Pour ma part, je suis déterminé à défendre notre dispositif de maîtrise des achats transfrontaliers. J'ai donné pour consigne aux services douaniers de l'appliquer strictement. Avec ma collègue ministre de la Santé, nous allons nous battre pour obtenir une révision des directives dans le sens d'une meilleure prise en compte des impératifs de santé publique. Les traités garantissent le principe de libre circulation des marchandises mais ils autorisent aussi les États membres à adopter des mesures restrictives lorsqu'elles sont justifiées par des objectifs de santé publique.
Les premiers résultats des contrôles renforcés que j'ai demandés confirment le bien fondé de cette politique de limitation des achats. Les services douaniers se sont fortement mobilisés. J'ai demandé à Jérôme FOURNEL que, du 1er août au 30 septembre dernier, ses services intensifient leur action contre le « tourisme » fiscal en provenance d'États où la fiscalité et les prix du tabac sont plus faibles qu'en France et contre la revente illicite de tabac, qui sont les plus préjudiciables à l'activité du monopole.

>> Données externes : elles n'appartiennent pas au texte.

(* ===== verification/FileNode.v ===== *)
(** * Sharing, downloading and searching files (gossiper/fileSharing.go, fileSearching.go)

    The handlers of data and search packets, and the goroutines of a download and of a
    search.  What a goroutine waits for (the data of a chunk, the number of time-outs
    before it, random choices) is an argument. *)
From S2P Require Import Prelude Sha2 Dto Containers Gossip FileParsing SearchMaps.

Record FileNode := mkFileNode {
  gossip : Gossiper;
  chunkMap : SafeChunkMap;
  fileMap : SafeFileMap;
  dlFilesSet : SafeFileSet;
  dlChunkListeners : DLChanMap;
  metahashToChunkOwnersMap : MetahashToChunkOwnersMap;
  searchMap : SafeSearchMap;
  filenamesMap : SafeFilenamesMap
}.

Definition fn_set_gossip (n : FileNode) (v : Gossiper) : FileNode :=
  mkFileNode v (chunkMap n) (fileMap n) (dlFilesSet n) (dlChunkListeners n)
    (metahashToChunkOwnersMap n) (searchMap n) (filenamesMap n).
Definition fn_set_chunks (n : FileNode) (v : SafeChunkMap) : FileNode :=
  mkFileNode (gossip n) v (fileMap n) (dlFilesSet n) (dlChunkListeners n)
    (metahashToChunkOwnersMap n) (searchMap n) (filenamesMap n).
Definition fn_set_files (n : FileNode) (v : SafeFileMap) : FileNode :=
  mkFileNode (gossip n) (chunkMap n) v (dlFilesSet n) (dlChunkListeners n)
    (metahashToChunkOwnersMap n) (searchMap n) (filenamesMap n).
Definition fn_set_dlset (n : FileNode) (v : SafeFileSet) : FileNode :=
  mkFileNode (gossip n) (chunkMap n) (fileMap n) v (dlChunkListeners n)
    (metahashToChunkOwnersMap n) (searchMap n) (filenamesMap n).
Definition fn_set_listeners (n : FileNode) (v : DLChanMap) : FileNode :=
  mkFileNode (gossip n) (chunkMap n) (fileMap n) (dlFilesSet n) v
    (metahashToChunkOwnersMap n) (searchMap n) (filenamesMap n).
Definition fn_set_owners (n : FileNode) (v : MetahashToChunkOwnersMap) : FileNode :=
  mkFileNode (gossip n) (chunkMap n) (fileMap n) (dlFilesSet n) (dlChunkListeners n)
    v (searchMap n) (filenamesMap n).
Definition fn_set_search (n : FileNode) (v : SafeSearchMap) : FileNode :=
  mkFileNode (gossip n) (chunkMap n) (fileMap n) (dlFilesSet n) (dlChunkListeners n)
    (metahashToChunkOwnersMap n) v (filenamesMap n).
Definition fn_set_names (n : FileNode) (v : SafeFilenamesMap) : FileNode :=
  mkFileNode (gossip n) (chunkMap n) (fileMap n) (dlFilesSet n) (dlChunkListeners n)
    (metahashToChunkOwnersMap n) (searchMap n) v.
Definition fn_addToPeers (n : FileNode) (addr : string) : FileNode :=
  fn_set_gossip n (addToPeers (gossip n) addr).1.
Definition NewFileNode (g : Gossiper) : FileNode :=
  mkFileNode g NewSafeChunkMap NewSafeFileMap NewSafeFileSet NewDLChanMap
    NewMetahashToChunkOwnersMap NewSafeSearchMap NewSafefileNamesMap.
(** Starting the goroutines of a phase on the nodes [l]; [r] is returned when [l] is
    empty, since the [for] loop is then not entered. *)
Definition start_phase (ph : phase) (l : list NodeState) (r : result) (lk : lookup) : lookup :=
  mkLookup (setQueriedAll (l_snsa lk) l)
    (l_inflight lk ++ ((fun n => (l_next lk, n)) <$> l))
    (S (l_next lk))
    (match l with
     | [] => Done r
     | _ => Waiting (mkWaiting ph (l_next lk) (length l) [] 0 false)
     end).

Definition no_result : result := match md with NodeMode => RNodes [] | ValueMode => RNotFound end.

Definition lookupRound (lk : lookup) : lookup :=
  start_phase Round (GetAlphaUnqueried (l_snsa lk) 3) no_result lk.

Definition lookupFinalPhase (lk : lookup) : lookup :=
  let '(unq, closest) := GetKClosestUnqueried (l_snsa lk) (Z.of_nat bucketSize) in
  start_phase Final unq (match md with NodeMode => RNodes closest | ValueMode => RNotFound end) lk.

(** The end of a phase: another round when the last processed reply brought a closer
    node, the final phase otherwise. *)
Definition next_phase (closer : bool) (lk : lookup) : lookup :=
  if closer then lookupRound lk else lookupFinalPhase lk.

Definition set_status (lk : lookup) (st : status) : lookup :=
  mkLookup (l_snsa lk) (l_inflight lk) (l_next lk) st.

(** A goroutine receives its reply.  [lookupSingle] reads [v.NodeReply.NodeStates] before
    sending and panics on a message of another kind; [lookupSingleValue] forwards the
    message as it is. *)
Definition reply_step (i : nat) (msg : Message) (lk : lookup) : option lookup :=
  match l_inflight lk !! i with
  | None => None
  | Some (tag, n) =>
      let lk' := mkLookup (SetResponded (l_snsa lk) n) (delete i (l_inflight lk)) (l_next lk)
                   (l_status lk) in
      match md, m_NodeReply msg with
      | NodeMode, None => Some (set_status lk' (Crashed "nil pointer dereference"))
      | _, _ =>
          match l_status lk with
          | Waiting w =>
              if decide (tag = w_tag w)
              then Some (set_status lk' (Waiting (mkWaiting (w_phase w) (w_tag w) (w_total w)
                           (w_ready w ++ [msg]) (w_answered w) (w_closer w))))
              else Some lk'
          | _ => Some lk'
          end
      end
  end.

(** [nodes] reach the array; the phase goes on or ends. *)
Definition absorb (nodes : list NodeState) (w : waiting) (i : nat) (lk : lookup) : lookup :=
  let '(s', closer) := InsertArray (l_snsa lk) nodes me in
  let lk' := mkLookup s' (l_inflight lk) (l_next lk) (l_status lk) in
  if decide (S (w_answered w) = w_total w) then next_phase closer lk'
  else set_status lk' (Waiting (mkWaiting (w_phase w) (w_tag w) (w_total w)
         (delete i (w_ready w)) (S (w_answered w)) closer)).

Definition select_step (i : nat) (lk : lookup) : option lookup :=
  match l_status lk with
  | Waiting w =>
      match w_ready w !! i with
      | None => None
      | Some msg =>
          match md with
          | NodeMode =>
              match m_NodeReply msg with
              | Some r => Some (absorb (nr_NodeStates r) w i lk)
              | None => None
              end
          | ValueMode =>
              match m_ValueReply msg with
              | None => Some (set_status lk (Crashed "nil pointer dereference"))
              | Some r =>
                  match vr_Data r, vr_NodeStates r with
                  | Some data, _ => Some (set_status lk (Done (RFound data)))
                  | None, Some nodes => Some (absorb nodes w i lk)
                  | None, None => Some (set_status lk (Crashed "nil pointer dereference"))
                  end
              end
          end
      end
  | _ => None
  end.

Definition timeout_step (lk : lookup) : option lookup :=
  match l_status lk with
  | Waiting w => if timer_runs (w_phase w) then Some (next_phase (w_closer w) lk) else None
  | _ => None
  end.

(** One step; [None] when the event cannot occur. *)
Definition step (lk : lookup) (e : event) : option lookup :=
  match l_status lk with
  | Crashed _ => None
  | _ =>
      match e with
      | EvReply i msg => reply_step i msg lk
      | EvSelect i => select_step i lk
      | EvTimeout => timeout_step lk
      end
  end.

Fixpoint run (lk : lookup) (es : list event) : option lookup :=
  match es with
  | [] => Some lk
  | e :: rest => match step lk e with Some lk' => run lk' rest | None => None end
  end.

(** The beginning of [LookupNodes] and [LookupValue] (after the local database). *)
Definition lookup_start (bt : bucketTable) (id : TypeID) : lookup :=
  let results := alphaClosest bt id 3 in
  let s := (InsertArray (NewSafeNodeStateArray id) results me).1 in
  lookupRound (mkLookup s [] 0 (Done no_result)).

(** The end of [LookupNodes]: the own node is put in place and the list cut. *)
Definition LookupNodes_finish (id : TypeID) (address : string) (closest : list NodeState)
    : list NodeState :=
  let l := InsertOrdered id closest (mkNodeState me address) in
  if (bucketSize <? length l)%nat then take bucketSize l else l.
End lookup.

(** ** Well-formed lookups

    [U] is the set of identifiers of the network: every node that a table or a reply
    names is one of them. *)
Section invariant.
Context (md : mode) (me : TypeID) (U : list TypeID).

Definition nodes_ok (l : list NodeState) : Prop :=
  Forall wf_node l /\ Forall (fun id => id ∈ U) (ids l).
Definition msg_ok (msg : Message) : Prop :=
  (forall r, m_NodeReply msg = Some r -> nodes_ok (nr_NodeStates r)) /\
  (forall r l, m_ValueReply msg = Some r -> vr_NodeStates r = Some l -> nodes_ok l).
Definition event_ok (e : event) : Prop :=
  match e with EvReply _ msg => msg_ok msg | _ => True end.

Definition pending (tag : nat) (l : list (nat * NodeState)) : nat :=
  length (filter (fun p => p.1 = tag) l).

Record wait_ok (lk : lookup) (w : waiting) : Prop := {
  wo_tag : (w_tag w < l_next lk)%nat;
  wo_count : (pending (w_tag w) (l_inflight lk) + length (w_ready w) + w_answered w = w_total w)%nat;
  wo_open : (w_answered w < w_total w)%nat;
  wo_msgs : Forall msg_ok (w_ready w);
  wo_closer : w_closer w = true -> exists n, n ∈ array (l_snsa lk) /\ unqueried (l_snsa lk) n;
  wo_reply : md = NodeMode -> Forall (fun msg => is_Some (m_NodeReply msg)) (w_ready w)
}.

Record base_ok (lk : lookup) : Prop := {
  bk_snsa : snsa_ok (l_snsa lk);
  bk_ids : Forall (fun id => id ∈ U) (ids (array (l_snsa lk)));
  bk_queried : forall id, flag (Queried (l_snsa lk)) id = true -> id ∈ ids (array (l_snsa lk));
  bk_tags : Forall (fun p => (p.1 < l_next lk)%nat) (l_inflight lk)
}.
Definition lk_ok (lk : lookup) : Prop :=
  base_ok lk /\ match l_status lk with Waiting w => wait_ok lk w | _ => True end.

(** Counting the identifiers of the network that were not queried yet. *)
Definition fresh_count (q : gmap TypeID bool) : nat :=
  length (filter (fun id => flag q id = false) U).
Definition base (lk : lookup) : nat :=
  (3 * fresh_count (Queried (l_snsa lk)) + 2 * length (l_inflight lk))%nat.
Definition measure (lk : lookup) : nat :=
  (base lk + match l_status lk with Waiting w => S (length (w_ready w)) | _ => 0 end)%nat.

Dans le cadre de ce dispositif spécifique, 3 106 contrôles ont été réalisés dans les directions les plus exposées (Bayonne, Dunkerque, Lille, Lorraine et Perpignan) ; soit le double du nombre de contrôles réalisés sur la même période l'année dernière. Ce qui a permis aux services douaniers de constater 611 infractions cette année contre 432 sur la même période en 2006, soit une augmentation de 40 % ; en termes de résultats, cela se traduit par 2 190 interpellations et la saisie de plus de 10,5 tonnes de tabac, soit l'équivalent de plus de 450 000 paquets de cigarettes et de 50 000 paquets de tabac à rouler.
Je veillerai à ce que cette mobilisation se poursuive. La lutte contre le trafic de tabac restera une priorité d'action pour la douane l'année prochaine.

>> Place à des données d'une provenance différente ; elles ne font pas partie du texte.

(** ** Theorems about the ledger *)
Lemma NewBlockchainLedger_ok : ledger_ok NewBlockchainLedger.
Proof.
  assert (Hl : forall h bc, chains NewBlockchainLedger !! h = Some bc -> h = zero_hash /\ bc = newGenesisBlock).
  { intros h bc. unfold NewBlockchainLedger. cbn [chains]. by intros [<- <-]%lookup_singleton_Some. }
  assert (Hg : chains NewBlockchainLedger !! zero_hash = Some newGenesisBlock) by apply lookup_singleton_eq.
  split; [split |].
  - exists ∅. split; [exact Hg | set_solver].
  - by intros h bc Hz [-> _]%Hl.
  - exists newGenesisBlock. split; [exact Hg |]. by intros h bc [_ ->]%Hl.
Qed.

(** C15. The ledger of blocks that arrive after their parents.  A new ledger is well formed, and
    inserting a block whose parent is known keeps it so: every block is stored under its
    hash and extends a chain down to the genesis block, along which no name is claimed
    twice and whose length it records, and the head is a block of greatest length.  The
    block is added exactly if it is new and its names are free along its chain; it becomes
    the head exactly if it is longer, and the head has then changed branch unless the block
    extends it.  (For a child of the genesis block the names of the block itself have to be
    distinct; see [invalid_genesis_child_panics].) *)
Theorem insertBlock_in_order range bcl b p :
  (forall s, range s ≡ₚ elements s) -> ledger_ok bcl -> chains bcl !! b_PrevHash b = Some p ->
  (b_PrevHash b = zero_hash -> NoDup (block_names b)) ->
  ledger_ok NewBlockchainLedger /\
  exists l hd bcl' res, chain_to (blocks_of (chains bcl)) (b_PrevHash b) l /\
    chains bcl !! longestChain bcl = Some hd /\
    insertBlock range bcl b = Ok (bcl', res) /\ ledger_ok bcl' /\
    let h := Block_Hash b in
    let grew := LengthOfChain hd <? LengthOfChain p + 1 in
    if decide (chains bcl !! h = None /\ NoDup (block_names b ++ chain_names l)) then
      blocks_of (chains bcl') = <[h := b]> (blocks_of (chains bcl)) /\
      longestChain bcl' = (if grew then h else longestChain bcl) /\
      res = (true, grew && bool_decide (b_PrevHash b <> longestChain bcl), grew)
    else
      blocks_of (chains bcl') = blocks_of (chains bcl) /\ longestChain bcl' = longestChain bcl /\
      res = (false, false, false).
Proof.
  intros Hr Hok Hp Hz. split; [apply NewBlockchainLedger_ok |].
  pose proof Hok as [Hm (hd & Hhd & Hmax)]. destruct (forest_chain _ _ _ Hm Hp) as (l & Hl & _).
  exists l, hd. cbv zeta. destruct (decide _) as [[Hnew Hnd]|Hno].
  - destruct (insertBlock_valid range Hr bcl b p l Hok Hnew Hp Hl Hnd) as (hd' & Hhd' & ->).
    assert (hd' = hd) as -> by congruence.
    destruct (with_block_ok bcl b p l Hok Hnew Hp Hl Hnd hd Hhd) as [Hblk Hok'].
    destruct (_ <? _); eexists _, _;
      (split_and!; [exact Hl | exact Hhd | reflexivity | exact Hok' | exact Hblk | done | done]).
  - destruct (chains bcl !! Block_Hash b) as [x|] eqn:Hnew.
    + exists bcl, (false, false, false). split_and!; try done. apply insertBlock_repeat. eauto.
    + assert (~ NoDup (block_names b ++ chain_names l)) as Hnd by tauto.
      exists (with_fork bcl b p), (false, false, false).
      assert (b_PrevHash b <> zero_hash) as Hpz.
      { intros Heq. rewrite Heq in Hl. inversion Hl; subst; [| done]. apply Hnd.
        cbn [chain_names mbind list_bind]. rewrite app_nil_r. auto. }
      split_and!; [exact Hl | exact Hhd | by apply (insertBlock_invalid range bcl b p l) | | | done | done].
      * split; [by apply forest_add_fork |]. unfold with_fork. cbn [chains set_chains longestChain].
        assert (Hlen : forall h bc, <[b_PrevHash b := set_forks ({[Block_Hash b]} ∪ Forks p) p]> (chains bcl) !! h = Some bc ->
          exists bc', chains bcl !! h = Some bc' /\ LengthOfChain bc' = LengthOfChain bc).
        { intros h bc [[<- <-]|[_ ?]]%lookup_insert_Some; eauto. }
        destruct (decide (longestChain bcl = b_PrevHash b)) as [Heq|].
        -- exists (set_forks ({[Block_Hash b]} ∪ Forks p) p). rewrite Heq, lookup_insert_eq.
           split; [done |]. intros h bc (bc' & ?%Hmax & <-)%Hlen. rewrite Heq in Hhd. by simplify_eq.
        -- exists hd. rewrite lookup_insert_ne by done. split; [done |].
           intros h bc (bc' & ?%Hmax & <-)%Hlen. done.
      * unfold with_fork. cbn [chains set_chains]. by apply blocks_of_set_forks.
Qed.


(** ** An invalid child of the genesis block *)
Lemma range_loop_panic {A X} (body : A -> X -> outcome (A * bool)) l a x0 msg :
  x0 ∈ l -> body a x0 = Panic msg ->
  (forall x, x ∈ l -> x <> x0 -> body a x = Ok (a, false)) -> EqDecision X ->
  range_loop body l a = Panic msg.
Proof.
  intros Hin Hb Hother HE. induction l as [|x l IH]; [set_solver |]. cbn [range_loop].
  destruct (decide (x = x0)) as [->|Hne]; [by rewrite Hb |].
  rewrite Hother by set_solver. cbn [mbind outcome_bind]. apply IH; [set_solver |].
  intros y ??. apply Hother; set_solver.
Qed.

(** A fork of the genesis block that is not in the ledger makes the next insertion panic. *)
Lemma checkOrphans_dangling range L b p c G d :
  (forall s, range s ≡ₚ elements s) -> chains L !! zero_hash = Some G -> d ∈ Forks G ->
  chains L !! b_PrevHash b = Some p -> chains L !! d = None -> Block_Hash b <> d ->
  chains L !! Block_Hash b = None -> 
  (forall y, y ∈ Forks G -> y <> d -> exists blk, blocks_of (chains L) !! y = Some blk /\
     b_PrevHash blk = zero_hash) ->
  checkOrphansAndReinsert range (with_block L b p) (Block_Hash b) c = Panic "nil pointer dereference".
Proof.
  intros Hr HG Hd Hp Hdn Hbd Hbn Hforks.
  destruct (with_block_head L b p zero_hash G Hbn Hp HG) as (G' & HG' & _).
  assert (HGf : Forks G' = if decide (b_PrevHash b = zero_hash) then {[Block_Hash b]} ∪ Forks G else Forks G).
  { unfold with_block, with_fork in HG'. cbn [chains set_chains] in HG'. rewrite lookup_insert_ne in HG' by congruence.
    case_decide as Hz.
    - rewrite Hz, lookup_insert_eq in HG'. apply (inj Some) in HG' as <-. cbn [Forks set_forks]. congruence.
    - rewrite lookup_insert_ne in HG' by done. congruence. }
  unfold checkOrphansAndReinsert, getGenesis. rewrite HG'. cbn [mbind outcome_bind deref].
  erewrite (range_loop_panic _ _ _ d); [done | | | | apply _].
  - rewrite Hr. apply elem_of_elements. rewrite HGf. case_decide; set_solver.
  - unfold reinsert_orphan, with_block, with_fork. cbn [chains set_chains].
    rewrite !lookup_insert_ne, Hdn by congruence. done.
  - intros y Hy Hne. rewrite Hr, elem_of_elements, HGf in Hy.
    assert (exists blk, blocks_of (chains (with_block L b p)) !! y = Some blk /\ b_PrevHash blk = zero_hash)
      as (blk & (bc & Hbc & <-)%blocks_of_inv & Hz).
    { rewrite with_block_blocks by done. destruct (decide (y = Block_Hash b)) as [->|Hyb].
      - exists b. rewrite lookup_insert_eq. split; [done |]. case_decide as Hpz; [done |].
        destruct (Hforks _ Hy Hne) as (blk & (bc & ? & _)%blocks_of_inv & _). congruence.
      - rewrite lookup_insert_ne by done. apply Hforks; [| done]. case_decide; set_solver. }
    unfold reinsert_orphan. rewrite Hbc. cbn [mbind outcome_bind deref]. rewrite decide_False; [done |].
    unfold bc_PrevHash. rewrite Hz. congruence.
Qed.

Enfin, M. LE PAPE m'a fait part de votre souhait de voir davantage médiatisée l'action de la douane en la matière.
Je partage, tout d'abord, votre souci d'une information claire et compréhensible à l'attention des particuliers. Les voyageurs peuvent obtenir les informations sur les achats transfrontaliers sur le site Internet de la douane. Elles sont également disponibles sous forme de brochures dans tous les bureaux et les brigades des douanes. Et elles sont relayées par le centre d'informations « Info douane service » qui répond aux questions qui lui sont adressées sur simple appel téléphonique ou par courriel.
J'ajoute que, cette année, pour la première fois, la douane a complété son dispositif de communication sur le tabac par une campagne radiodiffusée pour sensibiliser les voyageurs sur le respect des franchises. Elle a été diffusée avant l'été en préparation des grands départs en vacances. Cette expérience très positive sera reconduite l'année prochaine.
En outre, la direction générale des douanes a donné des consignes aux directeurs régionaux pour que leurs actions et leurs résultats en matière de lutte contre les trafics illicites de tabac, reçoivent un meilleur traitement médiatique, notamment sur le plan local. La presse quotidienne régionale me paraît être un bon vecteur pour ces actions de communication de proximité et d'explication. Par ailleurs, chaque fois que l'autorité judiciaire nous y autorise, les saisies les plus significatives font l'objet d'une large médiatisation. Enfin, une action de communication a été effectuée sur les achats de tabac sur Internet.
Monsieur le Président, Mesdames, Messieurs,
Vous l'avez compris, et ma présence ici en témoigne : je suis profondément attaché au réseau des débitants de tabac, et je suis déterminé, avec notre nouveau contrat d'avenir, à consolider les liens étroits que mon ministère et votre confédération nationale ont noué depuis de longues années. Ensemble, nous relèverons les défis de demain.
Je vous remercie de votre attention.